Our kids CAN and WILL overcome anything, as long as they are given the opportunity. They don’t have to be perfect or win awards. It’s perfectly fine for them to be mediocre or to be slow at something. What they will care about the most, will be your reaction to how they are doing.
When they are little, they want your attention. They will get it anyway they can. If we back them up by continuing to let them know that it’s okay not to be perfect at everything and not be labeled, then they will follow those footsteps.
We have a young man in Boo’s Battalion who was unable to sit still and focus during our rally points at all. That was during the very first meetings. He was very shy and also experienced moments of stimming. We embraced him, not by labeling him but by labeling the behavior and working with him.
For his shyness, we let him know that it was perfectly okay to sit back and watch a bit. I still gently prodded him to participate, but he was a little unsure. With his stimming, we just perceived it as normal until he was comfortable with us.
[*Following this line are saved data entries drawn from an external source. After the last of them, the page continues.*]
Lemma dtlb_lookup_coherent store :
  dtlb_lookup s vaddr store = Some (None, s) \/
  exists s', dtlb_lookup s vaddr store = Some (Some (Z.lor (ppn_of v) (offset_of vaddr lvl)), s') /\
    translation_done store s'.
Proof.
  unfold dtlb_lookup. destruct (coherent_dtlb_lookup s vaddr Hco) as (e & -> & He).
  cbn [mbind option_bind]. destruct (valid e) eqn:Hv; cbn [andb]; [|by left].
  destruct (Z.eqb_spec (vpn e) (Z.shiftr vaddr RV_PG_SHIFT)) as [Hn|]; [|by left].
  destruct (entry_hit e He Hv Hn) as (Ep & El & En & _ & Ha & Hd).
  destruct (negb _); [by left|]. right. pose proof (co_bytes s Hco) as Hb.
  rewrite <- En, <- El, Ep, Hpte.
  destruct store, (dirty e) eqn:Hdirty; cbn [andb negb mbind option_bind].
  2: { destruct (hit_dirty e He Hv Ep Ha) as (s' & -> & T). rewrite Ep, Hv in T. eexists.
    split; [done|exact T]. }
  all: exists s; split; [done|]; split_and!; [done|by apply touched_refl|].
  1: rewrite marked_store by done.
  1: change PTE_D with (2 ^ 7); by rewrite lor_bit_set by (done || auto).
  all: by rewrite marked_load.
Qed.

Lemma itlb_lookup_coherent :
  itlb_lookup s vaddr = Some None \/
  (itlb_lookup s vaddr = Some (Some (Z.lor (ppn_of v) (offset_of vaddr lvl))) /\ translation_done false s).
Proof.
  unfold itlb_lookup. destruct (coherent_itlb_lookup s vaddr Hco) as (e & -> & He).
  cbn [mbind option_bind]. destruct (valid e) eqn:Hv; cbn [andb]; [|by left].
  destruct (Z.eqb_spec (vpn e) (Z.shiftr vaddr RV_PG_SHIFT)) as [Hn|]; [|by left].
  destruct (entry_hit e He Hv Hn) as (Ep & El & En & _ & Ha & _).
  destruct (negb _); [by left|]. right. rewrite <- En, <- El. split; [done|].
  split_and!; [done|apply touched_refl|by rewrite marked_load].
Qed.

(** The end of a translation that had to walk. *)
Lemma populate_coherent (store : bool) :
  exists s' v',
    or_pte s p PTE_A ≫= (fun s1 => if store then or_pte s1 p PTE_D else Some s1) = Some s' /\
    load_pte s' p = Some v' /\ ppn_of v' = ppn_of v /\
    translation_done store (set_dtlb (<[tlb_index vaddr := new_entry vaddr p v' lvl]> (dtlb s')) s') /\
    translation_done store (set_itlb (<[tlb_index vaddr := new_entry vaddr p v' lvl]> (itlb s')) s').
Proof.
  pose proof (co_bytes s Hco) as Hb. destruct (mmu_walk_pte _ _ _ _ Hwalk) as [Hal _].
  destruct (or_pte_spec s p PTE_A 6 v) as (s1 & -> & G1 & Ev1 & T1 & Ed1 & Ei1); auto.
  cbn [mbind option_bind].
  assert (exists s2, (if store then or_pte s1 p PTE_D else Some s1) = Some s2 /\ grown s1 s2 /\
    load_pte s2 p = Some (marked store v) /\ touched p s1 s2 /\
    dtlb s2 = dtlb s1 /\ itlb s2 = itlb s1) as (s2 & -> & G2 & Ev2 & T2 & Ed2 & Ei2).
  { unfold marked. destruct store; [|exists s1; split_and!; try done; [apply grown_refl, G1|apply touched_refl]].
    rewrite Z.lor_assoc. apply (or_pte_spec s1 p PTE_D 7); auto. apply G1. }
  cbn [mbind option_bind]. assert (grown s s2) as G by by eapply grown_trans.
  assert (touched p s s2) as T by by eapply touched_trans.
  assert (ad_grow v (marked store v)) as Hg by apply ad_grow_marked.
  assert (coherent s2) as C2 by (eapply coherent_grown; [done|done|congruence..]).
  assert (entry_ok s2 (new_entry vaddr p (marked store v) lvl)) as En.
  { apply new_entry_ok; try done; [|by apply marked_accessed].
    by rewrite (mmu_walk_grow s s2) by (apply G || by apply grown_csr). }
  exists s2, (marked store v). split_and!; try done; [by apply ppn_of_grow| |].
  - split_and!; [by apply coherent_set_dtlb|by apply touched_set_dtlb|done].
  - split_and!; [by apply coherent_set_itlb|by apply touched_set_itlb|done].
Qed.
End Translation.

(** C18: the TLBs are transparent.  When the TLB entries agree with the page tables, paging is
    on, the walk finds the entry [v] and [v] permits the access, [mmu_translate] returns the
    physical address that [v] gives, whether the TLB hits or not and without calling the
    trap handler.  It leaves the TLB entries in agreement, sets the accessed bit of the
    walked entry and, on a store only, its dirty bit, and changes nothing else of RAM nor,
    but for the TLBs, of the machine. *)
Theorem tlb_transparent elf_loader on_trap s vaddr (rw : bool) p lvl v :
  coherent s -> csr (core s) csr_satp <> 0 ->
  mmu_walk s vaddr = Some (Some (p, lvl)) -> load_pte s p = Some v ->
  pte_faults (core s) v (if rw then PTE_R else PTE_W) = false ->
  exists s', mmu_translate elf_loader on_trap s vaddr rw
      = Some (Z.lor (ppn_of v) (offset_of vaddr lvl), s') /\
    translation_done s p v (negb rw) s'.
Proof.
  intros Hco Hsatp Hw Hv Hf. unfold mmu_translate. apply Z.eqb_neq in Hsatp. rewrite Hsatp.
  destruct (dtlb_lookup_coherent s vaddr p lvl v Hco Hw Hv (negb rw)) as [->|(s' & -> & T)];
    cbn [mbind option_bind]; [|by exists s'].
  rewrite Hw. cbn [mbind option_bind]. unfold mmu_fault_check.
  assert (exists c, fault_cause (if rw then PTE_R else PTE_W) = Some c) as [c ->] by (destruct rw; by eexists).
  cbn [mbind option_bind]. rewrite Hv. cbn [mbind option_bind]. rewrite Hf. cbn [mbind option_bind].
  destruct (populate_coherent s vaddr p lvl v Hco Hw Hv (negb rw)) as (s2 & v2 & E & Ev2 & Ep & T & _).
  destruct (or_pte s p PTE_A) as [s1|]; [|done]. cbn [mbind option_bind] in *.
  destruct rw; cbn [negb] in E; [injection E as ->|rewrite E];
    unfold dtlb_populate; cbn [mbind option_bind]; rewrite Ev2; cbn [mbind option_bind];
    rewrite load_pte_set_dtlb, Ev2; cbn [mbind option_bind]; rewrite Ep; by eexists.
Qed.

(** The same for instruction fetches and the instruction TLB: the word at the physical
    address of the page. *)
Theorem ifetch_transparent elf_loader on_trap s vaddr p lvl v :
  coherent s -> csr (core s) csr_satp <> 0 -> need_retranslate s = false ->
  mmu_walk s vaddr = Some (Some (p, lvl)) -> load_pte s p = Some v ->
  pte_faults (core s) v PTE_X = false ->
  exists s', translation_done s p v false s' /\
    mmu_ifetch elf_loader on_trap s vaddr
    = (w ← mem_read 4 (mem (core s')) (Z.lor (ppn_of v) (offset_of vaddr lvl)); Some (w, s')).
Proof.
  intros Hco Hsatp Hr Hw Hv Hf. unfold mmu_ifetch. apply Z.eqb_neq in Hsatp. rewrite Hsatp, Hr.
  destruct (itlb_lookup_coherent s vaddr p lvl v Hco Hw Hv) as [->|(-> & T)];
    cbn [mbind option_bind]; [|by exists s].
  rewrite Hw. cbn [mbind option_bind]. unfold mmu_fault_check.
  change (fault_cause PTE_X) with (Some PAGEFAULT_INSN).
  cbn [mbind option_bind]. rewrite Hv. cbn [mbind option_bind]. rewrite Hf. cbn [mbind option_bind].
  destruct (populate_coherent s vaddr p lvl v Hco Hw Hv false) as (s2 & v2 & E & Ev2 & Ep & _ & T).
  destruct (or_pte s p PTE_A) as [s1|]; [|done]. cbn [mbind option_bind] in *. injection E as ->.
  unfold itlb_populate. rewrite Ev2. cbn [mbind option_bind].
  rewrite load_pte_set_itlb, Ev2. cbn [mbind option_bind]. rewrite Ep. by eexists.
Qed.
After that first week, he stopped being shy. All it took was showing him that he could be himself around us. That we wouldn’t judge or label him. Within 3 months, instead of stimming when overwhelmed he would ‘do the rainbow’ (a meditative technique we talk about). A year later and he is memorizing things, asking great questions, stimming less, doing better in school and most importantly he’s making friends because he’s not being told that he has to be something specific.
That boy is a young one, so he still has his whole childhood in front of him to learn other things. To be someone great.
Nowadays, I see constantly in social media parents just having found out that their child is Autistic or some other neurodivergent diagnosis and the conversation is always - should I respect my child and not tell anyone.
Yes. The answer is always yes.
In fact, as we do in our house, it’s best to hardly use the diagnosis at all. Focus on the behaviors that need help. The eating, the tantrums, the episodes or whatever they may be. Work through those with your child/teen instead of just saying “it’s okay you’re neurodivergent.”
Who should know about their diagnosis?
Teachers (only if they have issues in school with behaviors)
Outside of that, unless there’s something going really wrong with a playdate, it should remain private information.
I know that’s hard to hear.
We should be raising kids to dispel labels and not be put into tiny boxes. A generation of children that will be more creative, more empathetic, more logical and more themselves than any of us have had the opportunity to be.
I can wait to see our future generations and the amazing things they will do because they were truly given freedom from preconceived notions!